Na Franceinfo, Dominique Hunault, presidente da Câmara Nacional de Serviços de Ambulância (CNSA), descreve um declínio rápido. "Nos últimos seis meses, o número de falências triplicou", afirma. O setor abrange pouco menos de 5.000 empresas, e 150 estão atualmente envolvidas em processos administrativos ou judiciais, um sinal de um cenário empresarial frágil, muitas vezes local, que raramente desfruta de margens de lucro confortáveis.
Quando as contas não conseguem mais acompanhar o ritmo, os alarmes começam a soar.

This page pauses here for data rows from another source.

(* ===== verification/WebSocket.v ===== *)
(** * WebSockets

    src/libuws/src/WebSocket.cpp, src/libuws/include/WebSocket.h and the parts of
    src/libuws/src/Hub.cpp and src/libuws/include/Socket.h they use: sending a
    message, the two ways to close a connection, the handling of the fragments
    the parser hands over, and what happens when the socket is readable.

    The application is a parameter: its handlers change its own state and ask for
    actions on the socket, which are performed in order.  zlib and rand are
    parameters too.  The library is taken as it is built by default, without
    UWS_THREADSAFE, and without TLS. *)

From S2P Require Import Prelude Memory Buffer Utf8 WebSocketProtocol Socket.

(** ** Parameters *)

(** What a handler does with the socket it gets. *)
Inductive Action :=
| Send (data : list Z) (opCode : Z) (callback : Callback)
| Close (code : Z) (message : list Z)
| Terminate.

(** The handlers of a group. *)
Class Application (U : Type) := {
  messageHandler : list Z -> Z -> U -> U * list Action;
  pingHandler : list Z -> U -> U * list Action;
  pongHandler : list Z -> U -> U * list Action;
  disconnectionHandler : Z -> list Z -> U -> U
}.

(** inflate(stream, Z_FINISH) on the input that is left, with room for so many
    bytes of output: the result, the input that is left, and the output. *)
Inductive zlib_result := Z_OK | Z_STREAM_END | Z_BUF_ERROR | Z_DATA_ERROR.

#[global] Instance zlib_result_eq : EqDecision zlib_result.
Proof. solve_decision. Defined.

Class Zlib (D : Type) := {
  z_inflate : list Z -> Z -> D -> (zlib_result * list Z * list Z) * D;
  z_reset : D -> D
}.

(** ** State *)

Inductive CompressionStatus := DISABLED | ENABLED | COMPRESSED_FRAME.
#[global] Instance CompressionStatus_eq : EqDecision CompressionStatus.
Proof. solve_decision. Defined.

(** struct WebSocket without the state of the parser.  [inGroup] is whether the
    socket is in the list of its group; [inflationStream] belongs to the hub;
    [rands] counts the calls of rand. *)
Record WebSocket (K U D : Type) := mkWebSocket {
  socket : Socket K;
  fragmentBuffer : list Z;
  compressionStatus : CompressionStatus;
  controlTipLength : Z;
  inGroup : bool;
  inflationStream : D;
  rands : nat;
  user : U
}.
Arguments mkWebSocket {K U D}.
Arguments socket {K U D}.
Arguments fragmentBuffer {K U D}.
Arguments compressionStatus {K U D}.
Arguments controlTipLength {K U D}.
Arguments inGroup {K U D}.
Arguments inflationStream {K U D}.
Arguments rands {K U D}.
Arguments user {K U D}.

Section WebSocket.
Context (isServer : bool) (rand : nat -> Z) (maxPayload : Z).
Context {K : Type} {HK : Kernel K} {U : Type} {HU : Application U} {D : Type} {HD : Zlib D}.
#[local] Abbreviation W := (WebSocket K U D).

Definition set_socket s (w : W) : W := mkWebSocket s (fragmentBuffer w) (compressionStatus w) (controlTipLength w) (inGroup w) (inflationStream w) (rands w) (user w).
Definition set_fragmentBuffer l (w : W) : W := mkWebSocket (socket w) l (compressionStatus w) (controlTipLength w) (inGroup w) (inflationStream w) (rands w) (user w).
Definition set_compressionStatus c (w : W) : W := mkWebSocket (socket w) (fragmentBuffer w) c (controlTipLength w) (inGroup w) (inflationStream w) (rands w) (user w).
Definition set_controlTipLength n (w : W) : W := mkWebSocket (socket w) (fragmentBuffer w) (compressionStatus w) (u8 n) (inGroup w) (inflationStream w) (rands w) (user w).
Definition set_inGroup b (w : W) : W := mkWebSocket (socket w) (fragmentBuffer w) (compressionStatus w) (controlTipLength w) b (inflationStream w) (rands w) (user w).
Definition set_inflationStream z (w : W) : W := mkWebSocket (socket w) (fragmentBuffer w) (compressionStatus w) (controlTipLength w) (inGroup w) z (rands w) (user w).
Definition set_rands n (w : W) : W := mkWebSocket (socket w) (fragmentBuffer w) (compressionStatus w) (controlTipLength w) (inGroup w) (inflationStream w) n (user w).
Definition set_user u (w : W) : W := mkWebSocket (socket w) (fragmentBuffer w) (compressionStatus w) (controlTipLength w) (inGroup w) (inflationStream w) (rands w) u.

Definition on_socket {A} (m : M (Socket K) A) : M W A := lift socket set_socket m.

(** ** Sending and closing *)

Definition rand_call : M W Z := w <- get id ;; modify (set_rands (S (rands w))) ;; ret (rand (rands w)).

Definition send (message : list Z) (opCode : Z) (callback : Callback) : M W unit :=
  random <- (if isServer then ret 0 else rand_call) ;;
  on_socket (sendTransformed (lengthZ message + LONG_MESSAGE_HEADER (negb isServer))
    (formatMessage isServer random 0 message opCode (lengthZ message) false) callback).

(** Group::removeWebSocket, as far as this socket is concerned.  The links of a
    socket that was removed point to sockets that may be gone. *)
Definition removeWebSocket : M W unit := w <- get id ;; require (inGroup w) ;; modify (set_inGroup false).

Definition disconnected (code : Z) (message : list Z) : M W unit :=
  modify (fun w => set_user (disconnectionHandler code message (user w)) w).

Definition MAX_CLOSE_PAYLOAD : Z := 123.

Definition close (code : Z) (message : list Z) : M W unit :=
  let message := slice message 0 (Z.min MAX_CLOSE_PAYLOAD (lengthZ message)) in
  removeWebSocket ;;
  disconnected code message ;;
  on_socket (modify (set_shuttingDown true)) ;;
  on_socket startTimeout ;;
  closePayload <- with_block (replicate (Z.to_nat (MAX_CLOSE_PAYLOAD + 2)) 0)
    (closePayloadLength <- formatClosePayload 0 (u16 code) message ;; load_bytes 0 closePayloadLength) ;;
  send closePayload CLOSE ShutdownCallback.

Definition onEnd : M W unit :=
  w <- get id ;;
  (if negb (shuttingDown (socket w)) then removeWebSocket ;; disconnected 1006 []
   else on_socket cancelTimeout) ;;
  on_socket closeSocket ;;
  w <- get id ;;
  on_socket (cancel_messages (messageQueue (socket w))).

Definition terminate : M W unit := onEnd.

(** ** Handlers *)

Definition run_action (a : Action) : M W unit :=
  match a with
  | Send data opCode callback => send data opCode callback
  | Close code message => close code message
  | Terminate => terminate
  end.

Fixpoint run_actions (l : list Action) : M W unit :=
  match l with [] => ret tt | a :: l => run_action a ;; run_actions l end.

Definition call_handler (h : U -> U * list Action) : M W unit :=
  w <- get id ;;
  let '(u, actions) := h (user w) in
  modify (set_user u) ;; run_actions actions.

(** [webSocket->isClosed() || webSocket->isShuttingDown()]. *)
Definition is_gone (w : W) : bool := isClosed (socket w) || shuttingDown (socket w).

(** ** Hub::inflate *)

Definition LARGE_BUFFER_SIZE : Z := 300 * 1024.

(** One round of the loop; [dynamic] is dynamicInflationBuffer and the value of the
    loop is the result of the last call and what that call put into inflationBuffer. *)
Definition inflate_round (max : Z) (l : list Z * list Z) : M W ((list Z * list Z) + (zlib_result * list Z * list Z)) :=
  let '(input, dynamic) := l in
  w <- get id ;;
  let '((err, avail_in, output), z) := z_inflate input LARGE_BUFFER_SIZE (inflationStream w) in
  modify (set_inflationStream z) ;;
  match avail_in with
  | [] => ret (inr (err, dynamic, output))
  | _ =>
      let dynamic := dynamic ++ output in
      if bool_decide (err = Z_BUF_ERROR) && (lengthZ dynamic <=? max)
      then ret (inl (avail_in, dynamic)) else ret (inr (err, dynamic, output))
  end.

(** Every round but the last adds to the dynamic buffer. *)
Definition inflate (data : list Z) (max : Z) : M W (option (list Z)) :=
  r <- iter (S (S (Z.to_nat max))) (inflate_round max) (data, []) ;;
  let '(err, dynamic, output) := r in
  w <- get id ;;
  modify (set_inflationStream (z_reset (inflationStream w))) ;;
  if (match err with Z_BUF_ERROR | Z_OK => false | _ => true end) || (max <? lengthZ dynamic) then ret None
  else match dynamic with [] => ret (Some output) | _ => ret (Some (dynamic ++ output)) end.

(** ** Fragments *)

Definition WebSocket_refusePayloadLength (length : Z) (w : W) : bool := maxPayload <? length.

Definition WebSocket_setCompressed : M W bool :=
  w <- get id ;;
  if decide (compressionStatus w = ENABLED) then modify (set_compressionStatus COMPRESSED_FRAME) ;; ret true
  else ret false.

(** The end of a message: true when the connection is given up.  (The dots the code
    appends to a compressed message in the buffer are not passed to inflate, and
    the buffer is cleared.) *)
Definition end_message (data : list Z) (opCode : Z) : M W bool :=
  w <- get id ;;
  let? data := (if decide (compressionStatus w = COMPRESSED_FRAME)
                then modify (set_compressionStatus ENABLED) ;; inflate data maxPayload
                else ret (Some data))
    else (terminate ;; ret true) in
  valid <- (if opCode =? 1 then with_block data (isValidUtf8 0 (lengthZ data)) else ret true) ;;
  if negb valid then terminate ;; ret true else
  call_handler (messageHandler data opCode) ;;
  get is_gone.

(** The end of a control frame. *)
Definition end_control (data : list Z) (opCode : Z) : M W bool :=
  if opCode =? CLOSE then
    closeFrame <- with_block data (parseClosePayload 0 (lengthZ data)) ;;
    close (code closeFrame) (message closeFrame) ;; ret true
  else if opCode =? PING then
    send data PONG NoCallback ;; call_handler (pingHandler data) ;; get is_gone
  else if opCode =? PONG then call_handler (pongHandler data) ;; get is_gone
  else ret false.

Definition WebSocket_handleFragment (data : list Z) (remainingBytes opCode : Z) (fin : bool) : M W bool :=
  w <- get id ;;
  let complete := (remainingBytes =? 0) && fin in
  if opCode <? 3 then
    if complete && (lengthZ (fragmentBuffer w) =? 0) then end_message data opCode
    else
      modify (set_fragmentBuffer (fragmentBuffer w ++ data)) ;;
      if complete then
        gone <- end_message (fragmentBuffer w ++ data) opCode ;;
        if gone : bool then ret true else modify (set_fragmentBuffer []) ;; ret false
      else ret false
  else if complete && (controlTipLength w =? 0) then end_control data opCode
  else
    modify (set_fragmentBuffer (fragmentBuffer w ++ data)) ;;
    modify (set_controlTipLength (controlTipLength w + lengthZ data)) ;;
    if complete then
      w <- get id ;;
      let start := lengthZ (fragmentBuffer w) - controlTipLength w in
      require (0 <=? start) ;;
      gone <- end_control (slice (fragmentBuffer w) start (controlTipLength w)) opCode ;;
      if gone : bool then ret true else
      modify (set_fragmentBuffer (slice (fragmentBuffer w) 0 start)) ;;
      modify (set_controlTipLength 0) ;; ret false
    else ret false.

#[global] Instance WebSocket_Impl : Impl W := {
  refusePayloadLength := WebSocket_refusePayloadLength;
  setCompressed := WebSocket_setCompressed;
  forceClose := terminate;
  handleFragment := WebSocket_handleFragment
}.

(** ** Data from the socket *)

(** A connection with the receive buffer of its node. *)
Record Connection := mkConnection { receiver : Receiver W; hasOutstandingPong : bool }.

Definition set_receiver r (c : Connection) : Connection := mkConnection r (hasOutstandingPong c).
Definition set_hasOutstandingPong b (c : Connection) : Connection := mkConnection (receiver c) b.

Definition on_receiver {A} (m : M (Receiver W) A) : M Connection A := lift receiver set_receiver m.

Definition onData (data length : Z) : M Connection unit :=
  modify (set_hasOutstandingPong false) ;;
  c <- get id ;;
  if negb (shuttingDown (socket (impl (receiver c)))) then on_receiver (consume isServer data length) else ret tt.

(** The Node of a Hub: where the buffer begins in its memory, and its length. *)
Definition recvBuffer : Z := CONSUME_PRE_PADDING true.
Definition recvLength : Z := LARGE_BUFFER_SIZE - CONSUME_PRE_PADDING true - CONSUME_POST_PADDING.

(** The readable part of ioHandler, when recv returns the bytes [chunk]; none at
    the end of the stream and on errors. *)
Definition on_readable (chunk : list Z) : M Connection unit :=
  match chunk with
  | [] => on_receiver (on_impl onEnd)
  | _ =>
      on_receiver (on_block (store_bytes recvBuffer chunk)) ;;
      onData recvBuffer (lengthZ chunk)
  end.

End WebSocket.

No cerne do conflito está o dinheiro, sempre o dinheiro, mas de uma forma muito concreta: tarifas consideradas muito baixas em comparação com os custos. O sindicato aponta para o reembolso do sistema nacional de seguro de saúde, com uma tarifa média de 64 euros por hora para a mobilização de dois paramédicos, uma viatura e o equipamento associado. No entanto, alguns custos, como o do equipamento, continuariam a ser suportados pelas empresas, o que equivale a rodar o contador sem a receita correspondente.
As reivindicações giram em torno de três pontos principais: um fundo de emergência para evitar falências, a abertura de negociações com o sistema nacional de seguro saúde sobre um modelo econômico "sustentável" e o cumprimento dos prazos de pagamento de contratos públicos. Em um setor onde as despesas são pagas antecipadamente e até mesmo o menor atraso no pagamento de uma fatura se torna um grande problema, a questão dos pagamentos rapidamente se transforma em uma questão de sobrevivência, e não de conveniência.
O impacto sobre a população continua sendo uma preocupação. Grevistas podem ser convocados para garantir a continuidade dos serviços de saúde, especialmente em missões de emergência, mas a organização de deslocamentos programados deverá ser mais complexa, segundo a CNSA (Fundo Nacional de Solidariedade à Autonomia). Entre as exigências da saúde pública e empresas à beira da falência, a situação é delicada, e as próximas discussões com os órgãos financiadores determinarão se a profissão receberá algum alívio ou se a série de falências continuará.